Description of the task – Output each record in full, exactly as it stands.

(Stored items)

* * * * * * *

Lemma submit_dynkey_read_witness :
  exists fs', submit_dynkey (str "xap.ini") (fun _ => true) (fun _ => Some (str "Lamp")) (str "rf") (str "rf", str ".label") 2
      {[ str "xap.ini" := concat demo_lines ]} = Ok fs' /\
    iniGetDynKey (str "xap.ini") (str "rf") (str "rf", str ".label") 2 fs' = str "Lamp".
Proof.
  destruct (submit_dynkey_read (str "xap.ini") (str "xap.in~") (fun _ => true) (fun _ => Some (str "Lamp")) (str "rf")
    (str "rf", str ".label") 2 (str "Lamp") {[ str "xap.ini" := concat demo_lines ]} demo_lines) as (fs' & H1 & H2 & _).
  - by rewrite lookup_singleton_eq.
  - exact demo_lines_good.
  - reflexivity.
  - done.
  - reflexivity.
  - split; apply (bool_decide_eq_true_1 _); reflexivity.
  - split; try done; try (apply (bool_decide_eq_true_1 _); reflexivity).
  - split; try done; try (apply (bool_decide_eq_true_1 _); reflexivity).
  - apply Nat.ltb_lt. reflexivity.
  - apply (bool_decide_eq_true_1 (Forall _ _)). reflexivity.
  - reflexivity.
  - exists fs'. split; [exact H1|exact H2].
Defined.

Lemma commaTok_empty_witness : commaTok 20 [0] = Undef OutOfBounds.
Proof. apply (commaTok_empty 20). lia. Defined.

* * * * * * *

Result below –
Lemma submit_dynkey_read_witness :
  exists fs', submit_dynkey (str "xap.ini") (fun _ => true) (fun _ => Some (str "Lamp")) (str "rf") (str "rf", str ".label") 2
      {[ str "xap.ini" := concat demo_lines ]} = Ok fs' /\
    iniGetDynKey (str "xap.ini") (str "rf") (str "rf", str ".label") 2 fs' = str "Lamp".
Proof.
  destruct (submit_dynkey_read (str "xap.ini") (str "xap.in~") (fun _ => true) (fun _ => Some (str "Lamp")) (str "rf")
    (str "rf", str ".label") 2 (str "Lamp") {[ str "xap.ini" := concat demo_lines ]} demo_lines) as (fs' & H1 & H2 & _).
  - by rewrite lookup_singleton_eq.
  - exact demo_lines_good.
  - reflexivity.
  - done.
  - reflexivity.
  - split; apply (bool_decide_eq_true_1 _); reflexivity.
  - split; try done; try (apply (bool_decide_eq_true_1 _); reflexivity).
  - split; try done; try (apply (bool_decide_eq_true_1 _); reflexivity).
  - apply Nat.ltb_lt. reflexivity.
  - apply (bool_decide_eq_true_1 (Forall _ _)). reflexivity.
  - reflexivity.
  - exists fs'. split; [exact H1|exact H2].
Defined.

Lemma commaTok_empty_witness : commaTok 20 [0] = Undef OutOfBounds.
Proof. apply (commaTok_empty 20). lia. Defined.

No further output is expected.